Which lines in the records below include the word "HubInvariant"? Report each of them in full.

• • • • • • •

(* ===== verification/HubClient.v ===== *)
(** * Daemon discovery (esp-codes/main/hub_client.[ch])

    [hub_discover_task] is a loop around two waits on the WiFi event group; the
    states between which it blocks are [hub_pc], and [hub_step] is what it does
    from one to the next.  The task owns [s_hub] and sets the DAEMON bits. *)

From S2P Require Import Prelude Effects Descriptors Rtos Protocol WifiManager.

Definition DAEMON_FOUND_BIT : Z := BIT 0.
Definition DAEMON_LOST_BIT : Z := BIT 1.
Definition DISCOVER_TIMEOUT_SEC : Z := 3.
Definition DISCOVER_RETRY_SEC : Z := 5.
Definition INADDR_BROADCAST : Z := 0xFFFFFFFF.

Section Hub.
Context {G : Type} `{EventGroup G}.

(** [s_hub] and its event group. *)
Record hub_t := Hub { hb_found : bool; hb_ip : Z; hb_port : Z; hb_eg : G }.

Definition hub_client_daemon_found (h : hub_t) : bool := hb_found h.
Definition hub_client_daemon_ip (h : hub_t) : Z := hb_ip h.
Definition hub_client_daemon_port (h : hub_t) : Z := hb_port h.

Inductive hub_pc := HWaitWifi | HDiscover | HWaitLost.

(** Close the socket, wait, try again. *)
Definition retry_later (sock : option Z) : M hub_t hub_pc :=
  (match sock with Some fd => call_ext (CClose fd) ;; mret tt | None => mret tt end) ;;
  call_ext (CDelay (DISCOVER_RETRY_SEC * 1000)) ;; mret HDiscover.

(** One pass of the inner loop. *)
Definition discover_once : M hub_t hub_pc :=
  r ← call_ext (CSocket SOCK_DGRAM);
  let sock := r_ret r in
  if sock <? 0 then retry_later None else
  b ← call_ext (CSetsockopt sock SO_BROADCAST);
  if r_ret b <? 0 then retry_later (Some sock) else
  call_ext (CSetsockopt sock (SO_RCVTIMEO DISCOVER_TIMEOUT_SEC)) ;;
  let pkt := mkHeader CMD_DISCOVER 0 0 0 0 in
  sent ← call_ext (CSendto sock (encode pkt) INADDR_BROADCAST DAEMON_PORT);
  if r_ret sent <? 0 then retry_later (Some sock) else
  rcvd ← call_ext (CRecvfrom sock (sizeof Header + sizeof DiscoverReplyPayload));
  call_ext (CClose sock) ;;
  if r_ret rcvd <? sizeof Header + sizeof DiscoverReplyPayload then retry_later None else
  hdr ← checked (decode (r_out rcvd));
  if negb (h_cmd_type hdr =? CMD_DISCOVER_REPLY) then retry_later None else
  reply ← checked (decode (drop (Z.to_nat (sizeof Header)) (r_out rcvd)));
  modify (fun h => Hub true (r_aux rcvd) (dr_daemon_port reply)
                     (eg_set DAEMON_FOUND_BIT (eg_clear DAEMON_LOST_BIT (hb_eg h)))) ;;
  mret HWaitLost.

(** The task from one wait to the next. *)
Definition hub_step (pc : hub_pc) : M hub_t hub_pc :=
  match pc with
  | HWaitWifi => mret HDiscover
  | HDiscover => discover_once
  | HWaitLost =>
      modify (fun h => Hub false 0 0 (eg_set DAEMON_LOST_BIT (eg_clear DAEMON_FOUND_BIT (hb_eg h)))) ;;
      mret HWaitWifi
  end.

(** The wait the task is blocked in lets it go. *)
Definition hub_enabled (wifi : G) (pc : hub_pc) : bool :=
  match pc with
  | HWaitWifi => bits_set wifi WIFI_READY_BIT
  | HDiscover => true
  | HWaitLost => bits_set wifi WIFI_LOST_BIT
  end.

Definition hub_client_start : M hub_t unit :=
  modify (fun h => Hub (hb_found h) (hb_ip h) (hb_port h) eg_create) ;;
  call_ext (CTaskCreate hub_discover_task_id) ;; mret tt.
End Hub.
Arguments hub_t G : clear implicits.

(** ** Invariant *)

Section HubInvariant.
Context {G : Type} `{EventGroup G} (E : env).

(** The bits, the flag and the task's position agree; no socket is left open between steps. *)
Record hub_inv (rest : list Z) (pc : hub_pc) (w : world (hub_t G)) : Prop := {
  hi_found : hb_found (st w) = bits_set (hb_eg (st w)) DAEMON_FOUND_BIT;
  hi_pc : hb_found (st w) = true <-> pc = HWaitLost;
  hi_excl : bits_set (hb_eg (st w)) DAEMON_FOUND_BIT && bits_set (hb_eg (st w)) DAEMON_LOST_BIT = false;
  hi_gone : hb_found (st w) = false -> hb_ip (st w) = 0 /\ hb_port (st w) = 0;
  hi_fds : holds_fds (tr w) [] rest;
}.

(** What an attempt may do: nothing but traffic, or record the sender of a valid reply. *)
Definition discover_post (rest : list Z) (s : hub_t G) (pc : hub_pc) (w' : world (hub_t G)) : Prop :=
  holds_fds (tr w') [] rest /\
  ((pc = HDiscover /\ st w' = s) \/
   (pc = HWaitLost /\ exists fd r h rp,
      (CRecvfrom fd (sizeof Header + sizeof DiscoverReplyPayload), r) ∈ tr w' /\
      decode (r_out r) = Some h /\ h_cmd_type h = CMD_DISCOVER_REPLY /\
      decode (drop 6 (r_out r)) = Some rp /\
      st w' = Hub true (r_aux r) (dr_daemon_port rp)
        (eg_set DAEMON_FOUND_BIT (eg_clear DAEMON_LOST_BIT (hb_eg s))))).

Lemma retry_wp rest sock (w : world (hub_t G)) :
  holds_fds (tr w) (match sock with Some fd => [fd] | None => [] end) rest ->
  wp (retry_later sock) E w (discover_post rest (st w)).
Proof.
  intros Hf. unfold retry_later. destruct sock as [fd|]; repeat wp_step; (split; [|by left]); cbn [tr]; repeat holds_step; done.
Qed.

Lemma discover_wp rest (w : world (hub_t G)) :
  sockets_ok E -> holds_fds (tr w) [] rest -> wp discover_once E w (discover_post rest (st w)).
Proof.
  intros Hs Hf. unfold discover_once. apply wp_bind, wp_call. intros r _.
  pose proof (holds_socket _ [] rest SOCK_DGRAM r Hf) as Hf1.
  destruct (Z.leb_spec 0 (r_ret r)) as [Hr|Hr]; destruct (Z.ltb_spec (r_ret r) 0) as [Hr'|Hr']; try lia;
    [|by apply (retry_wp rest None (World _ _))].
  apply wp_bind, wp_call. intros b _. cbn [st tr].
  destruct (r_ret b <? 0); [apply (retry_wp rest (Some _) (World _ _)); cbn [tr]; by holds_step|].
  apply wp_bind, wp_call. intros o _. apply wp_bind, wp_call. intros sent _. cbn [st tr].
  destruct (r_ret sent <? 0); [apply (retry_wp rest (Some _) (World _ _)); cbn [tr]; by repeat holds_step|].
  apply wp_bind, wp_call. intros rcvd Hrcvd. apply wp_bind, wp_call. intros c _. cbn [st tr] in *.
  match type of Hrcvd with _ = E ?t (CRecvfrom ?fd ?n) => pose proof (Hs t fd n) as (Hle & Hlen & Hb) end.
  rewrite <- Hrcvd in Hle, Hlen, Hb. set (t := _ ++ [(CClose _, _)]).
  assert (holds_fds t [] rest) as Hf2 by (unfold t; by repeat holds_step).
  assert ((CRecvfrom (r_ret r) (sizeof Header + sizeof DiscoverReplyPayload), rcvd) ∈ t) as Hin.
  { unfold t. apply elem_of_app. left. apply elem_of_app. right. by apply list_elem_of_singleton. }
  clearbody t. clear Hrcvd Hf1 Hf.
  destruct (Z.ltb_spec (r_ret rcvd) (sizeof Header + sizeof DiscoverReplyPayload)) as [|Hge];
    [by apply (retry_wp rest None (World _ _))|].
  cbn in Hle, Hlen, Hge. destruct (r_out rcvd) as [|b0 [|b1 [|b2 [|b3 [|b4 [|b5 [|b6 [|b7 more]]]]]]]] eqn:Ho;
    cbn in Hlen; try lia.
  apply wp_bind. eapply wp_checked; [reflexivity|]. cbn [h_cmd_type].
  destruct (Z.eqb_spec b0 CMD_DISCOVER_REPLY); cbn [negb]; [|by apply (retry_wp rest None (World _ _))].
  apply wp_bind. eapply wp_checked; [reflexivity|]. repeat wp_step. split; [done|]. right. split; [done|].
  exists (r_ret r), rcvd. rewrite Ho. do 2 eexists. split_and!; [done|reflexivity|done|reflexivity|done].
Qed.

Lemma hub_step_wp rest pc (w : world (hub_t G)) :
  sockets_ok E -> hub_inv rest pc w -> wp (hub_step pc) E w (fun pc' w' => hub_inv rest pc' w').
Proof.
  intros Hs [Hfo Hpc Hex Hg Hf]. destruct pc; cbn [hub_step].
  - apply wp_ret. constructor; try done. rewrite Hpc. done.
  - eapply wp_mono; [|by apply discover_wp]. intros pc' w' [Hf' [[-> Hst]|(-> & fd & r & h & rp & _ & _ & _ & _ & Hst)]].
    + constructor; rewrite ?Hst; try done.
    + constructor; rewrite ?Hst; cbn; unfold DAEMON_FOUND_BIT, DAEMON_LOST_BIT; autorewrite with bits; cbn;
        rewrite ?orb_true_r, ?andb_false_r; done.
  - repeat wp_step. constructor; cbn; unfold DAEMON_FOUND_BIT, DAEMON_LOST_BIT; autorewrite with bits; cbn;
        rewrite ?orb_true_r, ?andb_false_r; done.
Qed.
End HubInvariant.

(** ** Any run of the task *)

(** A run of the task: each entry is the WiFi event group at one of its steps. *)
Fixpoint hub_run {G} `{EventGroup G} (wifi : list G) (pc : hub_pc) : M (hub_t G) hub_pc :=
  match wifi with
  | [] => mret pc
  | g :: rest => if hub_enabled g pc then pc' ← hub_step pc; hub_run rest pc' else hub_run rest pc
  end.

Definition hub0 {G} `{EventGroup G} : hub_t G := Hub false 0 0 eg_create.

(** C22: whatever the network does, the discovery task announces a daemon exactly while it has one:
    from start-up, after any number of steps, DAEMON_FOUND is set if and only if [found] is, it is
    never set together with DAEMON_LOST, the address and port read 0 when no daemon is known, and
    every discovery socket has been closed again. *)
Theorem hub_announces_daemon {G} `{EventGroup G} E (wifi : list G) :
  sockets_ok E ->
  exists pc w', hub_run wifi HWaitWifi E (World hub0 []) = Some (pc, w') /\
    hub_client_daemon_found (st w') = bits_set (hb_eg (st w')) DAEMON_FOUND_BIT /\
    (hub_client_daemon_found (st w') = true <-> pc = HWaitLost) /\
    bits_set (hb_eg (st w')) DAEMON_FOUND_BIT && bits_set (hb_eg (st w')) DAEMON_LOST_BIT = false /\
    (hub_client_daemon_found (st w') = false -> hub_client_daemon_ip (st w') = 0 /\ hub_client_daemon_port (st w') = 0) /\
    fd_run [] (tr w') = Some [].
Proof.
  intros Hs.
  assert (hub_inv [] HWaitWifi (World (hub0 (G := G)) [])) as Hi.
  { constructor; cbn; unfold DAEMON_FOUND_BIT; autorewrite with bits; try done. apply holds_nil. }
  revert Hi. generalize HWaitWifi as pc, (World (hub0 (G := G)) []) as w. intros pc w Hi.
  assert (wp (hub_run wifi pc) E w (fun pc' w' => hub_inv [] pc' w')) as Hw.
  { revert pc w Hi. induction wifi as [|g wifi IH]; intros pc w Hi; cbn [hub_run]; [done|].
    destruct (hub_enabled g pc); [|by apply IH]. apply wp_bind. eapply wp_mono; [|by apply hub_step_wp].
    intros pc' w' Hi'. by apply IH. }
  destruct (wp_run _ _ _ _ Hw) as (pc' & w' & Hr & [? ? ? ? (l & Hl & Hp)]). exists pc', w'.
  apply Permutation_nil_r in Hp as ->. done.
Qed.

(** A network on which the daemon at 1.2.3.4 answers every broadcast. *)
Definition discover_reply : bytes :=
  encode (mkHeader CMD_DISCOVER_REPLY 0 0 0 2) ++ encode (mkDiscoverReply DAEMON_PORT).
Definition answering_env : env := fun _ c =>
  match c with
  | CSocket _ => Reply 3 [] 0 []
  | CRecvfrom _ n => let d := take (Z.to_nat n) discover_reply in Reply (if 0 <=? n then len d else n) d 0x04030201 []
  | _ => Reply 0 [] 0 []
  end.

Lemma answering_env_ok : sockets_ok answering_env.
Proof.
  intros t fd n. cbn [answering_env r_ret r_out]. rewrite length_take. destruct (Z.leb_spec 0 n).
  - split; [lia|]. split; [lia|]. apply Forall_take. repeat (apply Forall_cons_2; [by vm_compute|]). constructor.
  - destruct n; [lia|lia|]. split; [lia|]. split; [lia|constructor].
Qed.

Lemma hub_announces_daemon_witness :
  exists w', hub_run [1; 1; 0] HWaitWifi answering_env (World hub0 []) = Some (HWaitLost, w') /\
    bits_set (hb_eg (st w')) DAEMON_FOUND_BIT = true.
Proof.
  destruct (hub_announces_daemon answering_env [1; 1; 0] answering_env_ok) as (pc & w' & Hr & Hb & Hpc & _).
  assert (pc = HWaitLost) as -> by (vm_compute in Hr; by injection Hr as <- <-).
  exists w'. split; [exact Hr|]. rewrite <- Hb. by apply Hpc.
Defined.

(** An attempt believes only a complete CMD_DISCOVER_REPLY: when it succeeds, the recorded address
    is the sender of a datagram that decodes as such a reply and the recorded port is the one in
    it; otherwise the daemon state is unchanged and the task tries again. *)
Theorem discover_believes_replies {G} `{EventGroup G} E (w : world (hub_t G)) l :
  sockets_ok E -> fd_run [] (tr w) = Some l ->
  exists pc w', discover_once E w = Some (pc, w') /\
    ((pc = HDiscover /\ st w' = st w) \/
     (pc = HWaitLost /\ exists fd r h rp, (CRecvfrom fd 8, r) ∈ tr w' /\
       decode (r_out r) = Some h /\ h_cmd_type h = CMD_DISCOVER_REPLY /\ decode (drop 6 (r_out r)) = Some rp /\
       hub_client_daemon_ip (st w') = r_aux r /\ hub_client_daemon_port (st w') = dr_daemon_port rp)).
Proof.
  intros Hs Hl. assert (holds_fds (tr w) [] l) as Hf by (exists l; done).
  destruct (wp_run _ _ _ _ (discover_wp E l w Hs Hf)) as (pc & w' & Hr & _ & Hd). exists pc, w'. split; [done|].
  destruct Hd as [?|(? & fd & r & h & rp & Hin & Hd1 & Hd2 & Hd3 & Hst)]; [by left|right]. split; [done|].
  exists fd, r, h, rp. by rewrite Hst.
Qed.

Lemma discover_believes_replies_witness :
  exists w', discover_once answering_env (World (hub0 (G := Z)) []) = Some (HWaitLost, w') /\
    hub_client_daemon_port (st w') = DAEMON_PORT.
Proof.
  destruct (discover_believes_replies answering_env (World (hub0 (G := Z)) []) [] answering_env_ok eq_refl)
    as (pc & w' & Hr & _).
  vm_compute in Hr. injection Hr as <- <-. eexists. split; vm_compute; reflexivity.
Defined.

• • • • • • •

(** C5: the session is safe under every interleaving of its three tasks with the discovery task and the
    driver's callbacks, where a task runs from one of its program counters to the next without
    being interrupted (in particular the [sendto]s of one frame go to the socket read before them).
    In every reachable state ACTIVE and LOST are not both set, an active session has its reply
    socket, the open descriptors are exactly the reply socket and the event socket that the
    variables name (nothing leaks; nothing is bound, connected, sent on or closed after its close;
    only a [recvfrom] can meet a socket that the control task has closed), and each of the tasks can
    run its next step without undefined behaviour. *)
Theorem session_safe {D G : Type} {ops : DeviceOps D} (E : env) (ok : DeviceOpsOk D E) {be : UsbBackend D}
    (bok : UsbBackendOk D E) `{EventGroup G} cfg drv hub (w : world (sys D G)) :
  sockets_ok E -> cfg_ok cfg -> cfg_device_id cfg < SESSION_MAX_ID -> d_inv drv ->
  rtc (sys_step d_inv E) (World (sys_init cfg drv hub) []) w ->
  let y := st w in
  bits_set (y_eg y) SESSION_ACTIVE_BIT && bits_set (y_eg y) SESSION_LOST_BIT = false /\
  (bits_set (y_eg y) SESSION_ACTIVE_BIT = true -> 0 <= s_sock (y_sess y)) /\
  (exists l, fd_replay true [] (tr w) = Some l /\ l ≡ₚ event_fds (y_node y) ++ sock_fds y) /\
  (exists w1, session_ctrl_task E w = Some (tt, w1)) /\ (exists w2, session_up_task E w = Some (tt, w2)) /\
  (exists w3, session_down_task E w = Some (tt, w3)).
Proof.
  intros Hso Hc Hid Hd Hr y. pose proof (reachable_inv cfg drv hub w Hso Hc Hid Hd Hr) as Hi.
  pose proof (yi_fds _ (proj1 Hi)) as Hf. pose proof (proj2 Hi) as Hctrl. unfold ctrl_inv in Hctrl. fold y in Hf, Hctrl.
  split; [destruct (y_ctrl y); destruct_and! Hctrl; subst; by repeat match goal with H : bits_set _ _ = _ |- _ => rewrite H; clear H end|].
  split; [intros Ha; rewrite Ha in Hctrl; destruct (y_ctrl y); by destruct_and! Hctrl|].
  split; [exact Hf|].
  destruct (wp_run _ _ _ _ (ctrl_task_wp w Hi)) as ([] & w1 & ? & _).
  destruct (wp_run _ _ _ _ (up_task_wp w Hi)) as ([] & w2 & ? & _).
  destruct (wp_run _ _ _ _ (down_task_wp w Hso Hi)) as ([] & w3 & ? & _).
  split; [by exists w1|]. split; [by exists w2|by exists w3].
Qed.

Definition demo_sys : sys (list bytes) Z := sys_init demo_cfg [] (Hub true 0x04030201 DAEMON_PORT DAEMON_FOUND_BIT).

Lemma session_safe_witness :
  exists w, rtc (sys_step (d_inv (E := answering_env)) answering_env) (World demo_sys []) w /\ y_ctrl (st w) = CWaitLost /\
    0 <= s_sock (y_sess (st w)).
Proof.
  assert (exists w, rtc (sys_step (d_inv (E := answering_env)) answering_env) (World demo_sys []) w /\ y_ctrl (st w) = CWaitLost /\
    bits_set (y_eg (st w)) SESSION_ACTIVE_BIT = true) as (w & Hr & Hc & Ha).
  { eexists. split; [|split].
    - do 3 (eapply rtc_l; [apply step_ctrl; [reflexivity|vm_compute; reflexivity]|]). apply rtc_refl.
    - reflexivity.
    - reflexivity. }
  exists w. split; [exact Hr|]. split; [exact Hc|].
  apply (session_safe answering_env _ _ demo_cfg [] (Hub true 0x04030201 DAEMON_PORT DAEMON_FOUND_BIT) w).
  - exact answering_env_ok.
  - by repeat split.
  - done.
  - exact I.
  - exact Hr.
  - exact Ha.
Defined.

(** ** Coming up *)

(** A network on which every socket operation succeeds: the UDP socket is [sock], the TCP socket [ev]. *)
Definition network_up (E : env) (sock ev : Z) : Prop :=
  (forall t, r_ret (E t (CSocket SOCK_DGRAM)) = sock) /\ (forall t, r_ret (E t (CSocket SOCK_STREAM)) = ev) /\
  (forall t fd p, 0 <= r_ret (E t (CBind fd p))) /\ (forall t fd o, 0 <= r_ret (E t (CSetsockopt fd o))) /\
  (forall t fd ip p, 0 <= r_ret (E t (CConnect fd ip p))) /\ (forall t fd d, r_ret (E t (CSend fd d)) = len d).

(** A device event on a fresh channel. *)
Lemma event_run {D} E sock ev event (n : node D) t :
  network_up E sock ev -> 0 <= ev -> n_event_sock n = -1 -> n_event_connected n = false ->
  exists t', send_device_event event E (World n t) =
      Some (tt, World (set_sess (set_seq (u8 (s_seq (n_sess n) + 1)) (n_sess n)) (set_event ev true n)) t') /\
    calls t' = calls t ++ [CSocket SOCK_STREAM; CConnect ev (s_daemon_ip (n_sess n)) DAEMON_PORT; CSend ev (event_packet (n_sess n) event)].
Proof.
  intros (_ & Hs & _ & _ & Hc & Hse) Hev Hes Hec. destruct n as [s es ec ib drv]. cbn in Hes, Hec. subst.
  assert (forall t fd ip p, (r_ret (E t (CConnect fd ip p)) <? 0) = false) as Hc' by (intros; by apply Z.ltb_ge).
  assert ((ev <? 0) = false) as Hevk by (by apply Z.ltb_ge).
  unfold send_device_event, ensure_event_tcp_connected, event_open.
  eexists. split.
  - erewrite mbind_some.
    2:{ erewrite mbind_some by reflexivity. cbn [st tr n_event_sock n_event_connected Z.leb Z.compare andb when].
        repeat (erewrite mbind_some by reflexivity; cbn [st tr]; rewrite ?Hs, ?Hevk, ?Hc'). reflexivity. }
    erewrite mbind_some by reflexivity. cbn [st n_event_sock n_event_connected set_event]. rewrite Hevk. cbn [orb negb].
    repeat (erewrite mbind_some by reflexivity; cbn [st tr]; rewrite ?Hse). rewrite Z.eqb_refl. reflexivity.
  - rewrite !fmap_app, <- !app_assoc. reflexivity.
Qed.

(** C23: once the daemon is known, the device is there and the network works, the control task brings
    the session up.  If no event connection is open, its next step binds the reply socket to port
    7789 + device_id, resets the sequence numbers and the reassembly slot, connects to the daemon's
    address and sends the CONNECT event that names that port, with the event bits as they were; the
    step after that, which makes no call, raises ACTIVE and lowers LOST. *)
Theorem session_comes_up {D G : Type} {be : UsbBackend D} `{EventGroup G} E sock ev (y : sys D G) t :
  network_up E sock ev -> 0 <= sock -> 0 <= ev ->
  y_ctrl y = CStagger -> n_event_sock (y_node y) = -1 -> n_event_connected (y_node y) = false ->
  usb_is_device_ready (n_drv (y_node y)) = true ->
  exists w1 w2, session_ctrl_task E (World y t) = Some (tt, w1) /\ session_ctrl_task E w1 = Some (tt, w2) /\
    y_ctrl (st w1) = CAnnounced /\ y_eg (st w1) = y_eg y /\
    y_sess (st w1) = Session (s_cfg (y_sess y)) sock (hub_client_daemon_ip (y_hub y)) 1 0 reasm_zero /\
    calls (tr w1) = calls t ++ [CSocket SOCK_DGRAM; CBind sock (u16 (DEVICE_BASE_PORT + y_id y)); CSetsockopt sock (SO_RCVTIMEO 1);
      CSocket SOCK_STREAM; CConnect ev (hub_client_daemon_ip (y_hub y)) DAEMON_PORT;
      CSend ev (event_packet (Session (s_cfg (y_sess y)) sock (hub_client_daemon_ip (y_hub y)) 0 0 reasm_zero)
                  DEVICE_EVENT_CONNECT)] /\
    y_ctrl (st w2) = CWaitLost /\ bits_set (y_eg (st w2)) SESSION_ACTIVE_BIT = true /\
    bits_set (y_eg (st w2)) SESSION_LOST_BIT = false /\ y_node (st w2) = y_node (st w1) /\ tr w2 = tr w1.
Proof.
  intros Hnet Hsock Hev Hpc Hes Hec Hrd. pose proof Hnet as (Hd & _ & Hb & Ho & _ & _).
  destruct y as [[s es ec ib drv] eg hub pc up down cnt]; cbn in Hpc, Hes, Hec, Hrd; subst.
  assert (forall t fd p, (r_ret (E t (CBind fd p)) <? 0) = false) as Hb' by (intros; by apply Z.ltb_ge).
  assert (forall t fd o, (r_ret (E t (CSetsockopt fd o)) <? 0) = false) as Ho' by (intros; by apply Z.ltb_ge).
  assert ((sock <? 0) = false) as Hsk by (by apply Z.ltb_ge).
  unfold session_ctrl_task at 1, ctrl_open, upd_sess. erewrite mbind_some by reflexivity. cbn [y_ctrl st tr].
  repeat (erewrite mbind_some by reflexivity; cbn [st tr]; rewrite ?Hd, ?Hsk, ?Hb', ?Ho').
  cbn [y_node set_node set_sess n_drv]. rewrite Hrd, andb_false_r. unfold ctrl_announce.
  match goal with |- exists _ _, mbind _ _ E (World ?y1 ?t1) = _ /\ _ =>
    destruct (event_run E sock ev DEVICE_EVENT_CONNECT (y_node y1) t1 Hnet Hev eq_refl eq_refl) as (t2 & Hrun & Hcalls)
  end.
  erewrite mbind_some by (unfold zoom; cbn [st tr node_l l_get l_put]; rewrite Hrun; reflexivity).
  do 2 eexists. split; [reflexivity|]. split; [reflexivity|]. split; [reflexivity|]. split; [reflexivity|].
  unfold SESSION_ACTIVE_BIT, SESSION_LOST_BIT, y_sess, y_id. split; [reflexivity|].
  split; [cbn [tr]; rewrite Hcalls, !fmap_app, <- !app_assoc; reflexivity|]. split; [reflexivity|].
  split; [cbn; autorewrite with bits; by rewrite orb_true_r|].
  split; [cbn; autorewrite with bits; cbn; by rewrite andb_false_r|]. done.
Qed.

• • • • • • •

- Exercise result:
Section HubInvariant.
End HubInvariant.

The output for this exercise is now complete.